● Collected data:

Record Conf := {
  c_head : Z; c_tail : Z; c_lock : Lock;
  c_slots : list (option Z);     (** [None] while a slot is being written *)
  c_enqueued : Z; c_dropped : Z;
  c_prod : nat → ProducerPC; c_cons : ConsumerPC; c_reader : nat → ReaderPC;
  c_client : nat → ClientPC;
  (** history: events published, handed to the consumer, buffered locally *)
  h_pushed : list Z; h_popped : list Z; h_buffered : list Z }.

#[export] Instance Conf_eta : Eta Conf := λ c,
  Build_Conf (c_head c) (c_tail c) (c_lock c) (c_slots c) (c_enqueued c) (c_dropped c)
    (c_prod c) (c_cons c) (c_reader c) (c_client c) (h_pushed c) (h_popped c) (h_buffered c).

#[export] Instance option_Z_inhabited : Inhabited (option Z) := populate None.

Section machine.
Context (capacity : Z) (force : bool).

Definition set_pc (p : nat) (pc : ProducerPC) (c : Conf) : Conf :=
  c <| c_prod := upd (c_prod c) p pc |>.

(** The loop of [PschEnqueueBatch]; a single event has nothing after it. *)
Definition next_event (todo : list Z) : ProducerPC :=
  match todo with ev :: rest => PLocked ev rest | [] => PUnlock end.

(** One step of producer [p]; [None] when it has none to take. *)
Definition prod_step (p : nat) (c : Conf) : option Conf :=
  match c_prod c p with
  | PIdle => None
  | PEnter ev => Some (set_pc p (PGotHead ev (c_head c)) c)
  | PGotHead ev h =>
    Some (set_pc p (if capacity <=? u64 (h - c_tail c) then POverflow ev else PTryLock ev) c)
  | POverflow ev => Some (set_pc p PIdle (c <| c_dropped ::= λ n, u64 (n + 1) |>))
  | PTryLock ev =>
    match c_lock c with
    | Free => Some (set_pc p (PLocked ev []) (c <| c_lock := Exclusive (HProducer p) |>))
    | _ => Some (set_pc p PIdle (c <| h_buffered ::= λ l, l ++ [ev] |>))
    end
  | BEnter ev todo => Some (set_pc p (BGotHead ev todo (c_head c)) c)
  | BGotHead ev todo h =>
    Some (set_pc p (if capacity <=? u64 (h - c_tail c) then BOverflow (length todo) else BLock ev todo) c)
  | BOverflow more =>
    Some (set_pc p (match more with O => PIdle | S more => BOverflow more end)
            (c <| c_dropped ::= λ n, u64 (n + 1) |>))
  | BLock ev todo =>
    match c_lock c with
    | Free => Some (set_pc p (PLocked ev todo) (c <| c_lock := Exclusive (HProducer p) |>))
    | _ => None
    end
  | PLocked ev todo => Some (set_pc p (PLockedHead ev (c_head c) todo) c)
  | PLockedHead ev h todo =>
    Some (set_pc p (if (capacity <=? u64 (h - c_tail c)) || force then PLockedFull ev todo
                    else PFilling ev h todo) c)
  | PLockedFull ev todo => Some (set_pc p (next_event todo) (c <| c_dropped ::= λ n, u64 (n + 1) |>))
  | PFilling ev h todo =>
    Some (set_pc p (PPartial ev h todo) (c <| c_slots ::= <[slot_index capacity h := None]> |>))
  | PPartial ev h todo =>
    Some (set_pc p (PFilled ev h todo) (c <| c_slots ::= <[slot_index capacity h := Some ev]> |>))
  | PFilled ev h todo =>
    Some (set_pc p (PCounting todo) (c <| c_head := u64 (h + 1) |> <| h_pushed ::= λ l, l ++ [ev] |>))
  | PCounting todo => Some (set_pc p (next_event todo) (c <| c_enqueued ::= λ n, u64 (n + 1) |>))
  | PUnlock => Some (set_pc p PIdle (c <| c_lock := Free |>))
  end.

● WORK REQUIRED:
Your task for the entries above: copy exactly the span starting with the line with "#[export] Instance option_Z_inhabited" and going on through the line with "(** One step", both lines included, and nothing else.

● SOLUTION TO THE PROBLEM:
#[export] Instance option_Z_inhabited : Inhabited (option Z) := populate None.

Section machine.
Context (capacity : Z) (force : bool).

Definition set_pc (p : nat) (pc : ProducerPC) (c : Conf) : Conf :=
  c <| c_prod := upd (c_prod c) p pc |>.

(** The loop of [PschEnqueueBatch]; a single event has nothing after it. *)
Definition next_event (todo : list Z) : ProducerPC :=
  match todo with ev :: rest => PLocked ev rest | [] => PUnlock end.

(** One step of producer [p]; [None] when it has none to take. *)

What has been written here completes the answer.